Processo
ApCiv - APELAÇÃO CÍVEL / SP
5166324-45.2020.4.03.9999
Relator(a)
Desembargador Federal PAULO SERGIO DOMINGUES
Órgão Julgador
7ª Turma
Data do Julgamento
29/07/2020
Data da Publicação/Fonte
Intimação via sistema DATA: 14/08/2020
Ementa
E M E N T A
APELAÇÃO CÍVEL. BENEFÍCIO ASSISTENCIAL. HIPOSSUFICIÊNCIA/MISERABILIDADE NÃO
DEMONSTRADA. SUCUMBÊNCIA RECURSAL.
1. O benefício de prestação continuada é devido ao portador de deficiência (§2º do artigo 20 da
Lei nº 8.742/93, com a redação dada pela Lei nº 12.470/2011) ou idoso com 65 (sessenta e cinco)
anos ou mais (artigo 34 da Lei nº 10.741/2003) que comprove não possuir meios de prover a
própria manutenção e nem de tê-la provida por sua família, nos termos dos artigos 20, § 3º, da
Lei nº 8.742/93.
2. Requisito de miserabilidade/hipossuficiência não preenchido.
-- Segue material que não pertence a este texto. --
(* ===== verification/LifecycleController.v ===== *)
(** * LifecycleController: running an operation under a lifecycle lease

    Models [BundleLifecycleController] of [scripts/bundle_lifecycle.py] against
    the [LifecycleStore] interface: the one-line operations, the keepalive task
    as an explicit state machine, and [run_transition] and
    [run_group_transition] as functions of a schedule that says how the
    keepalive's store calls and other actors' operations interleave with the
    operation that runs. *)

From S2P Require Import Prelude Recovery Lifecycle LifecycleMemory.

(** ** The controller *)

Record BundleLifecycleController := mkBundleLifecycleController {
  controller_owner : string;
  transition_ttl_seconds : time }.

(** [owner or f"gpu-manager:{hostname}:{uuid4}"]; [generated] is that text. *)
Definition make_controller (owner : option string) (generated : string) (ttl : time)
    : BundleLifecycleController :=
  mkBundleLifecycleController (if opt_truthy owner then default "" owner else generated) ttl.

Section Operations.
Context {S : Type} `{!LifecycleStore S} (c : BundleLifecycleController).

Definition begin_transition (s : S) (name : string) (d : DesiredState) (now : time)
    (reason : string) : TransitionAttempt * S :=
  store_begin s name d (controller_owner c) now (transition_ttl_seconds c) reason.

Definition ttl_or_default (ttl : option time) : time :=
  match ttl with Some t => t | None => transition_ttl_seconds c end.

Definition acquire_resources (s : S) (resources : PyResources) (now : time) (ttl : option time)
    : result ValueError (option ResourceLease) * S :=
  match canonical_resource_ids resources with
  | Err e => (Err e, s)
  | Ok ids => store_acquire_resources s (ResourceIterable (ResStr <$> ids))
                (controller_owner c) now (ttl_or_default ttl)
  end.

Definition renew_resources (s : S) (lease : ResourceLease) (now : time) (ttl : option time)
    : result ValueError bool * S :=
  store_renew_resources s lease now (ttl_or_default ttl).

Definition release_resources (s : S) (lease : ResourceLease) : result ValueError bool * S :=
  store_release_resources s lease.

Definition begin_group_transition (s : S) (ts : list (string * (DesiredState + string)))
    (now : time) (reason : string) : result ValueError TransitionGroupAttempt * S :=
  store_begin_group s ts (controller_owner c) now (transition_ttl_seconds c) reason.

Definition renew_transition (s : S) (lease : BundleTransitionLease) (now : time)
    (ttl : option time) : bool * S :=
  store_renew s lease now (ttl_or_default ttl).

Definition renew_group_transition (s : S) (lease : BundleTransitionGroupLease) (now : time)
    (ttl : option time) : bool * S :=
  store_renew_group s lease now (ttl_or_default ttl).

Definition finish_transition (s : S) (lease : BundleTransitionLease) (success : bool)
    (now : time) (reason : string) (error : option string) : bool * S :=
  store_finish s lease success now reason error.

Definition finish_group_transition (s : S) (lease : BundleTransitionGroupLease)
    (success : bool) (now : time) (reason : string) (error : option string) : bool * S :=
  store_finish_group s lease success now reason error.

Definition record_recovery_state (s : S) (name : string) (recovery : RecoveryState)
    (d : DesiredState) (now : time) (reason : string) : bool * S :=
  store_record_recovery s name d recovery now reason.

Definition snapshot (clock : time) (s : S) (name : string) : BundleLifecycleRecord :=
  store_get clock s name.
End Operations.

(** ** The keepalive task *)

(** [transition_lease] or [group_lease], whichever the task was given. *)
Inductive FenceLease :=
  | OnTransition (l : BundleTransitionLease)
  | OnGroup (ls : BundleTransitionGroupLease)
  | NoFence.

(** Where the task is: in [wait_for(stop.wait(), interval)], in its renewal
    call, in its resource renewal call with the first result, or returned. *)
Inductive KeepalivePoint :=
  | Waiting | RenewingFence | RenewingResources (renewed : bool) | Returned_.

Record Keepalive := mkKeepalive { at_point : KeepalivePoint; lost : bool }.

(** [max(0.05, min(ttl_seconds / 3.0, 5.0))], the division rounded down to a
    microsecond. *)
Definition keepalive_interval (ttl : time) : time := Z.max 50000 (Z.min (ttl / 3) (seconds 5)).

(** What other actors do to the store. *)
Inductive ForeignOp :=
  | ForeignStore (op : StoreOp)
  | ForeignAcquire (rs : PyResources) (owner : string) (now ttl : time)
  | ForeignRenew (l : ResourceLease) (now ttl : time)
  | ForeignRelease (l : ResourceLease).

(** One event of a schedule: the keepalive's wait times out; the store call it
    waits for is served at clock [now] ([raises]: the call raises instead); or
    another actor's operation is served. *)
Inductive Event :=
  | Timeout_
  | Served (now : time) (raises : bool)
  | Foreign (op : ForeignOp).

Section Keepalive_.
Context {S : Type} `{!LifecycleStore S} (c : BundleLifecycleController).
Context (fence : FenceLease) (resource_lease : option ResourceLease).

Definition run_foreign (s : S) (op : ForeignOp) : S :=
  match op with
  | ForeignStore op => run_op s op
  | ForeignAcquire rs o now ttl => (store_acquire_resources s rs o now ttl).2
  | ForeignRenew l now ttl => (store_renew_resources s l now ttl).2
  | ForeignRelease l => (store_release_resources s l).2
  end.

Definition renew_fence (s : S) (now ttl : time) : bool * S :=
  match fence with
  | OnTransition l => renew_transition c s l now (Some ttl)
  | OnGroup ls => renew_group_transition c s ls now (Some ttl)
  | NoFence => (true, s)
  end.

(** The end of one round: [if not renewed: lost.set(); return]. *)
Definition end_round (renewed : bool) : Keepalive :=
  if renewed then mkKeepalive Waiting false else mkKeepalive Returned_ true.

(** One event; [stopping] says whether [stop] has been set, in which case a
    waiting task returns instead of starting a round. *)
Definition keepalive_event (ttl : time) (stopping : bool) (st : S * Keepalive) (e : Event)
    : S * Keepalive :=
  let '(s, k) := st in
  match e with
  | Foreign op => (run_foreign s op, k)
  | Timeout_ =>
      match at_point k with
      | Waiting => if stopping then st else (s, mkKeepalive RenewingFence (lost k))
      | _ => st
      end
  | Served now raises =>
      match at_point k with
      | RenewingFence =>
          if raises then (s, end_round false)
          else
            let '(renewed, s') := renew_fence s now ttl in
            match resource_lease with
            | None => (s', end_round renewed)
            | Some _ => (s', mkKeepalive (RenewingResources renewed) (lost k))
            end
      | RenewingResources renewed =>
          if raises then (s, end_round false)
          else
            match resource_lease with
            | None => (s, end_round renewed)
            | Some r =>
                let '(ok, s') := renew_resources c s r now (Some ttl) in
                (s', end_round (match ok with Ok b => b && renewed | Err _ => false end))
            end
      | _ => st
      end
  end.

Definition run_events (ttl : time) (stopping : bool) (st : S * Keepalive) (es : list Event)
    : S * Keepalive :=
  fold_left (keepalive_event ttl stopping) es st.

(** [await keepalive] after [stop.set()]: the task has returned, or is
    waiting and returns at once. *)
Definition joined (k : Keepalive) : bool :=
  match at_point k with Waiting | Returned_ => true | _ => false end.
End Keepalive_.

(** ** Running an operation *)

Inductive OperationOutcome :=
  | Returned (success : bool)
  | Raised (text : string)
  | Cancelled.

(** How one run is scheduled: clock readings, the events before the operation
    ends, the events until the keepalive has been joined. *)
Record Schedule := mkSchedule {
  begin_at : time;
  during : list Event;
  outcome : OperationOutcome;
  except_finish_at : time;
  settling : list Event;
  finish_at : time }.

(** What the caller sees; the result value is seen as its truth. *)
Inductive RunResult :=
  | NotAcquired (reason : string)
  | Ran (success : bool) (reason : string)
  | Reraised.

Definition attempt_reason_or (reason : string) : string := py_or reason "transition_in_progress".

Section Run.
Context {S : Type} `{!LifecycleStore S} (c : BundleLifecycleController).

(** The body shared by [run_transition] and [run_group_transition] once
    their lease is acquired.  [None]: the keepalive has not been joined when
    the schedule ends. *)
Definition run_leased (fence : FenceLease)
    (finish : S -> bool -> time -> option string -> bool * S)
    (cancelled_error failed_error : string)
    (resource_lease : option ResourceLease) (sched : Schedule) (s : S)
    : option (RunResult * S) :=
  let ttl := transition_ttl_seconds c in
  let st1 := run_events c fence resource_lease ttl false (s, mkKeepalive Waiting false)
               (during sched) in
  let after_except error := (finish st1.1 false (except_finish_at sched) error).2 in
  let settle s' := run_events c fence resource_lease ttl true (s', st1.2) (settling sched) in
  match outcome sched with
  | Cancelled =>
      let st2 := settle (after_except (Some cancelled_error)) in
      if joined st2.2 then Some (Reraised, st2.1) else None
  | Raised text =>
      let st2 := settle (after_except (Some text)) in
      if joined st2.2 then Some (Reraised, st2.1) else None
  | Returned success =>
      let st2 := settle st1.1 in
      if negb (joined st2.2) then None
      else if lost st2.2 then
        Some (Ran success "stale_transition",
              (finish st2.1 false (finish_at sched) (Some "bundle lease renewal lost")).2)
      else
        let '(finished, s3) :=
          finish st2.1 success (finish_at sched) (if success then None else Some failed_error) in
        if negb finished then Some (Ran success "stale_transition", s3)
        else Some (Ran success (if success then "completed" else "failed"), s3)
  end.

Definition run_transition (s : S) (name : string) (d : DesiredState) (reason : string)
    (resource_lease : option ResourceLease) (sched : Schedule) : option (RunResult * S) :=
  let '(attempt, s1) := begin_transition c s name d (begin_at sched) reason in
  match acquired attempt, attempt_lease attempt with
  | true, Some l =>
      run_leased (OnTransition l)
        (fun s success now error => finish_transition s l success now reason error)
        "bundle operation cancelled" "bundle operation returned false" resource_lease sched s1
  | _, _ => Some (NotAcquired (attempt_reason_or (attempt_reason attempt)), s1)
  end.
Laudo social indica que a parte
autora encontra-se amparado pela família e não há evidência de que suas necessidades básicas
não estejam sendo supridas. O benefício assistencial não se presta a complementação de renda.
3. Benefício assistencial indevido.
4. Sucumbência recursal. Aplicação da regra do §11 do artigo 85 do CPC/2015. Exigibilidade
condicionada à hipótese prevista no § 3º do artigo 98 do Código de Processo Civil/2015.
5. Apelação não provida.
Acórdao
Jurisprudência/TRF3 - Acórdãos
APELAÇÃO CÍVEL (198) Nº5166324-45.2020.4.03.9999
RELATOR:Gab. 24 - DES. FED. PAULO DOMINGUES
APELANTE: MARIA MARAIZA FELIPE GARCIA
Advogado do(a) APELANTE: MARIA LUIZA NUNES - SP213762-N
APELADO: INSTITUTO NACIONAL DO SEGURO SOCIAL - INSS
OUTROS PARTICIPANTES:
APELAÇÃO CÍVEL (198) Nº5166324-45.2020.4.03.9999
RELATOR:Gab. 24 - DES. FED. PAULO DOMINGUES
APELANTE: MARIA MARAIZA FELIPE GARCIA
Advogado do(a) APELANTE: MARIA LUIZA NUNES - SP213762-N
APELADO: INSTITUTO NACIONAL DO SEGURO SOCIAL - INSS
OUTROS PARTICIPANTES:
R E L A T Ó R I O
Trata-se de ação objetivando a concessão de benefício assistencial de prestação continuada
(LOAS) previsto pelo inciso V do artigo 203 da Constituição Federal à pessoa idosa.
A sentença, prolatada em 26.10.2019, julgou improcedente o pedido inicial sob o fundamento de
que não foi preenchido o requisito de miserabilidade, nos termos que seguem: “Pelo exposto, e
acolhendo o parecer do Ministério Público (fls. 73/75), julgo improcedente a ação e condeno a
autora ao pagamento de honorários advocatícios, que fixo em 10% sobre o valor atribuído à
causa, com observância do art. 98, § 3º, do CPC. Sem custas. Com o trânsito em julgado, ao
arquivo. Dê-se ciência ao Ministério Público. P.I.C.”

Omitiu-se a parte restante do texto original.